Taking the listing below, restate word for word each line from the line with "apply bind_ok in Hv as (? & (new" to the line with "token_numerator checkpoint scored", ends included, and stop there.

▸ **Dataset entries**:
--------------------------------
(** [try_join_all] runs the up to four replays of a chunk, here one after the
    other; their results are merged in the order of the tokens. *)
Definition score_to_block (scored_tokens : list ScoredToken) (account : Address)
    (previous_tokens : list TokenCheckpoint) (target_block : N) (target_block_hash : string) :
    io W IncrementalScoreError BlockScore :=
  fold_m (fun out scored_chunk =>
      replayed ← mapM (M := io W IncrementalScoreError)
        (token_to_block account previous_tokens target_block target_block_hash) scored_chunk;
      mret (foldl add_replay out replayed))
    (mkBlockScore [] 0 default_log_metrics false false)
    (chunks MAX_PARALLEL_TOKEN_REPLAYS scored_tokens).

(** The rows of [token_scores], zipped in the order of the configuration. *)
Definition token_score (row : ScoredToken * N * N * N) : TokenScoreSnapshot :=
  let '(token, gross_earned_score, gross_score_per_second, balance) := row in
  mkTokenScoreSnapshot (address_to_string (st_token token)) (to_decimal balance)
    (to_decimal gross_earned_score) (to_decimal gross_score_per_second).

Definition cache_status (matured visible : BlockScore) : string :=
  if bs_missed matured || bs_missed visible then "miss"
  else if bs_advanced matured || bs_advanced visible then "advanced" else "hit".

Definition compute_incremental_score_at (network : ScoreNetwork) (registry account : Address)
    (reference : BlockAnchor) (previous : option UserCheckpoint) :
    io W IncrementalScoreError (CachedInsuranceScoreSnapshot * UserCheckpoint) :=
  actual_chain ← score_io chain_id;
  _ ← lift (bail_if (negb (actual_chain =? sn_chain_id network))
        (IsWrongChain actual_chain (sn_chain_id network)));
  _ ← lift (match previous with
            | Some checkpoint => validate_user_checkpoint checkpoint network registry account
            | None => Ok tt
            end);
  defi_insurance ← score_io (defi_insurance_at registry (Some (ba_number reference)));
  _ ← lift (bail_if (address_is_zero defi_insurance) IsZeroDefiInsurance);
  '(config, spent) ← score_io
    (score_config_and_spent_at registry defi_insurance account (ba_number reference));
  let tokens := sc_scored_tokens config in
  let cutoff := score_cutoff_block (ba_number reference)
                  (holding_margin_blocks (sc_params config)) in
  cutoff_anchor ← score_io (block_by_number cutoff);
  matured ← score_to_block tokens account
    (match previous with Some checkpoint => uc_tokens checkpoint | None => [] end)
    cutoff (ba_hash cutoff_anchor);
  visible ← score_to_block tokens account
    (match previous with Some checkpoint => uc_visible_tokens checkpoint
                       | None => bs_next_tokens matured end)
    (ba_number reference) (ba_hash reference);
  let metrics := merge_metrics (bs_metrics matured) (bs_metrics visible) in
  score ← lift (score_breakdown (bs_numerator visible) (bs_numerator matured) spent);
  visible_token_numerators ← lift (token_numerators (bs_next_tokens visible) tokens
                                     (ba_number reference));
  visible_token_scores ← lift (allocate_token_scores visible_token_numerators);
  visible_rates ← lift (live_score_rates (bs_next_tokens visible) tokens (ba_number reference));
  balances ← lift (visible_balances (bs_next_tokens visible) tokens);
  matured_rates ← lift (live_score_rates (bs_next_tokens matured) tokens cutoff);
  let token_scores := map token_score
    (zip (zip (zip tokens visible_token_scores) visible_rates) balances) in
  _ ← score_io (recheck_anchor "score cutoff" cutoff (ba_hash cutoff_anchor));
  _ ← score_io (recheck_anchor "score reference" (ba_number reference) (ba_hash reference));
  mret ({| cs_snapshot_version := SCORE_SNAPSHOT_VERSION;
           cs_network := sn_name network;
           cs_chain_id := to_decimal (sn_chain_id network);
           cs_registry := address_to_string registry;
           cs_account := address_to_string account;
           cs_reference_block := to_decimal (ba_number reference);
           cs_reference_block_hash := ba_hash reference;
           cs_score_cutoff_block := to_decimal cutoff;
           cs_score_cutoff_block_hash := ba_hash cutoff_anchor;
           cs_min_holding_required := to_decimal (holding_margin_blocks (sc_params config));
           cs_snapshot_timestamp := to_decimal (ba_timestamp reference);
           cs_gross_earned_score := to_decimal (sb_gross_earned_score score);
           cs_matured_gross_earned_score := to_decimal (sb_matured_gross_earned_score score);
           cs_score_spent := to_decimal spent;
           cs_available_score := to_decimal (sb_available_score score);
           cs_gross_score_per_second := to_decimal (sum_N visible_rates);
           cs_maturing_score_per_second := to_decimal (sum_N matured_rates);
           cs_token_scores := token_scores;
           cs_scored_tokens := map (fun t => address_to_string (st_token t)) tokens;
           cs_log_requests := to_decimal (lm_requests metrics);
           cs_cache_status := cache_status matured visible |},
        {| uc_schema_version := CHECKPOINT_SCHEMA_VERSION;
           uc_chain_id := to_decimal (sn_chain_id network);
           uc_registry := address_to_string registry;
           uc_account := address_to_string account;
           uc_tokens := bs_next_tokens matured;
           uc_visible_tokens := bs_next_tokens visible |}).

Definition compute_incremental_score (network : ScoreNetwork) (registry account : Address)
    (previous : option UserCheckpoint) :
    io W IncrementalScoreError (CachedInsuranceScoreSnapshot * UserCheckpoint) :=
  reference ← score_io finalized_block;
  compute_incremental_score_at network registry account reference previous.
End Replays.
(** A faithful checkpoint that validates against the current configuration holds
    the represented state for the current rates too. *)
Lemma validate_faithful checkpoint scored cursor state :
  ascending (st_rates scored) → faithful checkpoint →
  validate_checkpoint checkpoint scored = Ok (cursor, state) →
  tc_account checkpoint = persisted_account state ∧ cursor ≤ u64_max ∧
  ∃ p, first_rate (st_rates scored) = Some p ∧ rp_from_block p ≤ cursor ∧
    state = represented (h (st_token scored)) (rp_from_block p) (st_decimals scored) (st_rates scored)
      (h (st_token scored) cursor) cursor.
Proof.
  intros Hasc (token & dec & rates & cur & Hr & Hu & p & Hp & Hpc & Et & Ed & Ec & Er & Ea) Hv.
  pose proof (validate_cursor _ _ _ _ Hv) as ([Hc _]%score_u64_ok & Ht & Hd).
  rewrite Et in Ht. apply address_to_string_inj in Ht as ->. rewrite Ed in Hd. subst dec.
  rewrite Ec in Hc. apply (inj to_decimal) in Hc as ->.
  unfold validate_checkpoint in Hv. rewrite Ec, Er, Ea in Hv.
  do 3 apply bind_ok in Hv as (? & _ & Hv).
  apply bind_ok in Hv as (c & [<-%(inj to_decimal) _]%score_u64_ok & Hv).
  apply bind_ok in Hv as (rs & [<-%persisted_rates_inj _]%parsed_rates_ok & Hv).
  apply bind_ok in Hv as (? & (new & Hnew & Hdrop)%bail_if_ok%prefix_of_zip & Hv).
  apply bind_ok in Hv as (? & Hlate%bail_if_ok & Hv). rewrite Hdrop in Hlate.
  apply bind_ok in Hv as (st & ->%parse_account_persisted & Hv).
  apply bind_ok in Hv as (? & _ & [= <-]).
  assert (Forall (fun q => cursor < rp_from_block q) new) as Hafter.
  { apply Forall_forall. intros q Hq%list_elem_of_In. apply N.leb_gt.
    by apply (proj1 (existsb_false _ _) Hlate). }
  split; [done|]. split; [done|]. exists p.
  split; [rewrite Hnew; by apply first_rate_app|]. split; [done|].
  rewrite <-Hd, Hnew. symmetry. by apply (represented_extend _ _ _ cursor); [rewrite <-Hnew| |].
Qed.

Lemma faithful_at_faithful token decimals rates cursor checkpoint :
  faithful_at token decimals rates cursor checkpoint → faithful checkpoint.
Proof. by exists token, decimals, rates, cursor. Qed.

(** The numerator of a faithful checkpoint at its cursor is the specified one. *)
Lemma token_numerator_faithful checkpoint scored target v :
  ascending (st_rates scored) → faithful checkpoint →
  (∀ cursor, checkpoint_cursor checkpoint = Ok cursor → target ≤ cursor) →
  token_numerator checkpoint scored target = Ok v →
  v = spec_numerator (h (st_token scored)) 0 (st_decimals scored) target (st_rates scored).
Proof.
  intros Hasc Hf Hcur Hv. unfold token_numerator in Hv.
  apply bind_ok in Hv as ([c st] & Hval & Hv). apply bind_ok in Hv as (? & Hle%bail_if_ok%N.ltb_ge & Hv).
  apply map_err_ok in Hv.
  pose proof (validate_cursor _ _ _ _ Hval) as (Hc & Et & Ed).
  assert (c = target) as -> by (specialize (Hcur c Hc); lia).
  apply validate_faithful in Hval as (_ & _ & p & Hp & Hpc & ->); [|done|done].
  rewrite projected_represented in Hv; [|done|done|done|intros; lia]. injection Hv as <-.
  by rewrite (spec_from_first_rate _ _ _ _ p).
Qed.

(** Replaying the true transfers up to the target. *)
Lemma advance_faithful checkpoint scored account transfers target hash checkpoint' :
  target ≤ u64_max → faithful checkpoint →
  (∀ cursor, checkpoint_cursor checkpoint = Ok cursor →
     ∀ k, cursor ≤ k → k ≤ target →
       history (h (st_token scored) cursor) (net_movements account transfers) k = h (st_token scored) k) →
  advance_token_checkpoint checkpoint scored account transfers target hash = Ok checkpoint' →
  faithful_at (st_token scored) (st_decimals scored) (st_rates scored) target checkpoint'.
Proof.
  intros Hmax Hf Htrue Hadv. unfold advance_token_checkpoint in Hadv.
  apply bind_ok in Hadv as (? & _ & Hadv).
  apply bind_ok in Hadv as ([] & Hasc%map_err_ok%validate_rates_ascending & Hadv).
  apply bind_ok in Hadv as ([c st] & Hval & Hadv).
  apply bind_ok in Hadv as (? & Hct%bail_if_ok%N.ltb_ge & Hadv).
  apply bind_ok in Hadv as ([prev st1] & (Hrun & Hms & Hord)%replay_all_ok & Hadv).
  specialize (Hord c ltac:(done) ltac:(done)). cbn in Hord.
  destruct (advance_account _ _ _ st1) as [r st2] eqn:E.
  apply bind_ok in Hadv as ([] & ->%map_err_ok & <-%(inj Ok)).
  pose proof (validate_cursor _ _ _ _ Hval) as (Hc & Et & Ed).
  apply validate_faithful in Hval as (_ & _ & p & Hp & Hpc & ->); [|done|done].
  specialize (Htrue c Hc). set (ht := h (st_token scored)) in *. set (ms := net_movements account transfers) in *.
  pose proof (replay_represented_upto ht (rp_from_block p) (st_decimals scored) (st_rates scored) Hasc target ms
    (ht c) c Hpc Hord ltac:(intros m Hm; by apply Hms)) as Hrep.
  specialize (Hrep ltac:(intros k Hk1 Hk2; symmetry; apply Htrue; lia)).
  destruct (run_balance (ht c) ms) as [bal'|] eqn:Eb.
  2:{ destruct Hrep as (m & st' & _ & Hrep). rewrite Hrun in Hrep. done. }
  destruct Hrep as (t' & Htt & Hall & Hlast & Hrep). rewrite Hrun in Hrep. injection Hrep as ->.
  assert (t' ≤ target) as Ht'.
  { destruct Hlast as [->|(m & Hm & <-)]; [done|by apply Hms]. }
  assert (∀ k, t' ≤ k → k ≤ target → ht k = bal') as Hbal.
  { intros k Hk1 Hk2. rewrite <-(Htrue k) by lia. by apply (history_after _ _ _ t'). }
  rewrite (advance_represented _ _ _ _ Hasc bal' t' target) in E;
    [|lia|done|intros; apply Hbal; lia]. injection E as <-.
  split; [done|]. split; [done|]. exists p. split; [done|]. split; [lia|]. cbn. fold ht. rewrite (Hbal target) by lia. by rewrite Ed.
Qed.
--------------------------------
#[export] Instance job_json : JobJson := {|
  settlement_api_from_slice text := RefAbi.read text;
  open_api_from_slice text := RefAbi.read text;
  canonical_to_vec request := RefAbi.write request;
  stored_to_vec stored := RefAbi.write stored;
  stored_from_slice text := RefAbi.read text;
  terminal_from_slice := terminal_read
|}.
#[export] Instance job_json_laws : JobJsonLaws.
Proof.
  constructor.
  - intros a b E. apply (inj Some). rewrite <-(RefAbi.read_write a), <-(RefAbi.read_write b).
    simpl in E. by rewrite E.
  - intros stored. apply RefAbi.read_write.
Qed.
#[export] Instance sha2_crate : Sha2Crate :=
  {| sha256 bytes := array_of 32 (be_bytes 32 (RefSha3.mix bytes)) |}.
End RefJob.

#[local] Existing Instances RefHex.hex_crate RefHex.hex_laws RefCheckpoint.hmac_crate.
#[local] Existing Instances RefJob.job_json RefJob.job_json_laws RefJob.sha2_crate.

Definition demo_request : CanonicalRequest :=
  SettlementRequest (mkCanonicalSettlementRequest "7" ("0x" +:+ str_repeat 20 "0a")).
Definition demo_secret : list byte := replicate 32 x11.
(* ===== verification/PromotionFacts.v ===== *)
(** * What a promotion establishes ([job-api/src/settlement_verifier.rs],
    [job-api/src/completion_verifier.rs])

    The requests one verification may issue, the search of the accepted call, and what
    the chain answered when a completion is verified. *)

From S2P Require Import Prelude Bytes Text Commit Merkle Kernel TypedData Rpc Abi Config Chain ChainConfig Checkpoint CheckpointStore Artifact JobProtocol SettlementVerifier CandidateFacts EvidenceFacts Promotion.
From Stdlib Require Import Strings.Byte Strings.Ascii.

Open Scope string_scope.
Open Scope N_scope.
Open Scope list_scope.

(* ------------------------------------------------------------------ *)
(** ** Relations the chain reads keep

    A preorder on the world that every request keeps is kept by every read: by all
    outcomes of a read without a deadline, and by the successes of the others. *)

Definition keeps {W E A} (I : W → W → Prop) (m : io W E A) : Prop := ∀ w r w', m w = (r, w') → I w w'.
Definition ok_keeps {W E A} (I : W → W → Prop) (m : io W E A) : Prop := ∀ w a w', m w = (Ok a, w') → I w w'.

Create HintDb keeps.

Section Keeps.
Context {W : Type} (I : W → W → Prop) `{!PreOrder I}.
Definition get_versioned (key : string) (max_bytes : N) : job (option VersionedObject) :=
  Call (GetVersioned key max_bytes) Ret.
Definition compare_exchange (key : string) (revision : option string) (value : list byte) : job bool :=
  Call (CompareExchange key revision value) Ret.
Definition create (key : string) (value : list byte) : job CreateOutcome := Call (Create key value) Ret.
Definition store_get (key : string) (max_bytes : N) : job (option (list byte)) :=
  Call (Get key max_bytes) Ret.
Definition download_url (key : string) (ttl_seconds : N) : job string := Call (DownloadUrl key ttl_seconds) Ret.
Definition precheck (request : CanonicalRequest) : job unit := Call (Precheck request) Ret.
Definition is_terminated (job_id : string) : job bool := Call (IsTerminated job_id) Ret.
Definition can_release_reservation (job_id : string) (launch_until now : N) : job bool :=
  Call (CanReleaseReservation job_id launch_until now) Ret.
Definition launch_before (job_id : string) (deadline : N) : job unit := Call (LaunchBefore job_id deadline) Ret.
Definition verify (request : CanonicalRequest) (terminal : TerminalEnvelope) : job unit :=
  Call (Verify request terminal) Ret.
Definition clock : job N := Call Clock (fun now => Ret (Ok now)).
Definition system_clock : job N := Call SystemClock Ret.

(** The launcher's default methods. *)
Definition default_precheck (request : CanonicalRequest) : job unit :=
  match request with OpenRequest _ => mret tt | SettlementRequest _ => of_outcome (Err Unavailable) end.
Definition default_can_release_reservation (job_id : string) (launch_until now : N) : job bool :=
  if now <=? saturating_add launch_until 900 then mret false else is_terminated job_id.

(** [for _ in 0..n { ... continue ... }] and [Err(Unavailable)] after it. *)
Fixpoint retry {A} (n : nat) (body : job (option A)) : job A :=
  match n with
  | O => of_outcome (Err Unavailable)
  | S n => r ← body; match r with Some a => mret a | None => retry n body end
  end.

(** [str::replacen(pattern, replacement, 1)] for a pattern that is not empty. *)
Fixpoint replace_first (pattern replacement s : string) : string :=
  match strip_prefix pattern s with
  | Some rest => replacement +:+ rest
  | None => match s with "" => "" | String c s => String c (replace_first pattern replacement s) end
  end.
--------------------------------
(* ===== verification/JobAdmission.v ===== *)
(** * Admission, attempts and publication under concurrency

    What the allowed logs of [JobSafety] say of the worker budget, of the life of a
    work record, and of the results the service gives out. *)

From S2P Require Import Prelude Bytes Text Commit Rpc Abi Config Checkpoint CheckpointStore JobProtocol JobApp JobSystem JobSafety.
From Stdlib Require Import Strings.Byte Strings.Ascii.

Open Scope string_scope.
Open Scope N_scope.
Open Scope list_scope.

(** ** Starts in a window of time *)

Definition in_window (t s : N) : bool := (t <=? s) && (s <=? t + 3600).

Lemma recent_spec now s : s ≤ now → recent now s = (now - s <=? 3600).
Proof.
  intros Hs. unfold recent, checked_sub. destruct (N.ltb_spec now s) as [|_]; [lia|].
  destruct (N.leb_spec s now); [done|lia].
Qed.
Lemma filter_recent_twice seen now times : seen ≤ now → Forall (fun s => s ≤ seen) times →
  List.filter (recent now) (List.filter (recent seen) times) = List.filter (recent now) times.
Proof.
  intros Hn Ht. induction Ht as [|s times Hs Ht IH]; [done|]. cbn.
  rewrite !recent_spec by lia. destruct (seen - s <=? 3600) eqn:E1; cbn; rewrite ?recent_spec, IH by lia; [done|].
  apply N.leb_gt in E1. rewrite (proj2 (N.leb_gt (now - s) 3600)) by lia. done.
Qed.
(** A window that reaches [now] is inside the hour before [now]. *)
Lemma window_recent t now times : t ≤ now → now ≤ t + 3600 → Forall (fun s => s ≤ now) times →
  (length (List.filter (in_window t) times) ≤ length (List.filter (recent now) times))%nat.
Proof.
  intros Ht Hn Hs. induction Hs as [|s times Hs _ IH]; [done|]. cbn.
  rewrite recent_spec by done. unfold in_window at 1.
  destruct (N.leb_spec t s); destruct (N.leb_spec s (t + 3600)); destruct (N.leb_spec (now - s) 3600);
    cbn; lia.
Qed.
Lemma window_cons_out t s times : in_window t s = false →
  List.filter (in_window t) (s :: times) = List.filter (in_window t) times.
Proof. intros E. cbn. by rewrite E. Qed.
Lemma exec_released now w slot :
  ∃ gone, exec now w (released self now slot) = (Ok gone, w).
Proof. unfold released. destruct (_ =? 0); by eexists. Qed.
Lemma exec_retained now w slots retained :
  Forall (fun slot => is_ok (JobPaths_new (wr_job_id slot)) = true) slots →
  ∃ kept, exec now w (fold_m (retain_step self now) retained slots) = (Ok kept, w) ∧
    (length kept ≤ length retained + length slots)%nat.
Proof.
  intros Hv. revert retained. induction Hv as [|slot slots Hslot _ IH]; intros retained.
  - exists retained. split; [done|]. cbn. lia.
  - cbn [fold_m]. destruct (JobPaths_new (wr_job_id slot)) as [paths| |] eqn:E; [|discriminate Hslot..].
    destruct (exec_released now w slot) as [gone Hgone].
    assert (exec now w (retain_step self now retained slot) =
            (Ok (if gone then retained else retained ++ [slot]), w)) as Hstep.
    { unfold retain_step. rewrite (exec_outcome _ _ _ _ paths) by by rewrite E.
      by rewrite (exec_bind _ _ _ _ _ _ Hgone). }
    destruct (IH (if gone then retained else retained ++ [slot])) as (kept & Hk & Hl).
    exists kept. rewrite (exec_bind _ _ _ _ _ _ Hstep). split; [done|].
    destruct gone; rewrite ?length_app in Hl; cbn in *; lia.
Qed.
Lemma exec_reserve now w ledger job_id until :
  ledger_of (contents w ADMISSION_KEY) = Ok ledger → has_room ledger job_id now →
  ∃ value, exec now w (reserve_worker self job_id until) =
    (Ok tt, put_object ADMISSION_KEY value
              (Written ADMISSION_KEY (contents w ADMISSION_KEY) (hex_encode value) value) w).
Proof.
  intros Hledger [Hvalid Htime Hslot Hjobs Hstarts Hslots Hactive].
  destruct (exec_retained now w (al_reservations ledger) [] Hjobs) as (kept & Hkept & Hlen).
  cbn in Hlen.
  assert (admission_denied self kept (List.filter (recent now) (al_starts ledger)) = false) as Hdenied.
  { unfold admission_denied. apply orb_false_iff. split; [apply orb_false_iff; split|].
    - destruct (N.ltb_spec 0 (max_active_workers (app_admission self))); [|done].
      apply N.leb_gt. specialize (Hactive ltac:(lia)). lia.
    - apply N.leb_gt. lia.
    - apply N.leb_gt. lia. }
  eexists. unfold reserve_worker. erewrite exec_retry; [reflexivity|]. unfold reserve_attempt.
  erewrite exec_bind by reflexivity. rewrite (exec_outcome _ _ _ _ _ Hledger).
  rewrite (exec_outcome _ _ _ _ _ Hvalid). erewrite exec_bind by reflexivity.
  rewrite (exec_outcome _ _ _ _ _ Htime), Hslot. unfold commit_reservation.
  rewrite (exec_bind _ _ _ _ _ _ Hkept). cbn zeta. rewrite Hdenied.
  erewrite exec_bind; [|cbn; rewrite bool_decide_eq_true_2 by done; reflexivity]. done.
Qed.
--------------------------------
▸ **Result of the task**:
  apply bind_ok in Hv as (? & (new & Hnew & Hdrop)%bail_if_ok%prefix_of_zip & Hv).
  apply bind_ok in Hv as (? & Hlate%bail_if_ok & Hv). rewrite Hdrop in Hlate.
  apply bind_ok in Hv as (st & ->%parse_account_persisted & Hv).
  apply bind_ok in Hv as (? & _ & [= <-]).
  assert (Forall (fun q => cursor < rp_from_block q) new) as Hafter.
  { apply Forall_forall. intros q Hq%list_elem_of_In. apply N.leb_gt.
    by apply (proj1 (existsb_false _ _) Hlate). }
  split; [done|]. split; [done|]. exists p.
  split; [rewrite Hnew; by apply first_rate_app|]. split; [done|].
  rewrite <-Hd, Hnew. symmetry. by apply (represented_extend _ _ _ cursor); [rewrite <-Hnew| |].
Qed.

Lemma faithful_at_faithful token decimals rates cursor checkpoint :
  faithful_at token decimals rates cursor checkpoint → faithful checkpoint.
Proof. by exists token, decimals, rates, cursor. Qed.

(** The numerator of a faithful checkpoint at its cursor is the specified one. *)
Lemma token_numerator_faithful checkpoint scored target v :
  ascending (st_rates scored) → faithful checkpoint →
  (∀ cursor, checkpoint_cursor checkpoint = Ok cursor → target ≤ cursor) →
  token_numerator checkpoint scored target = Ok v →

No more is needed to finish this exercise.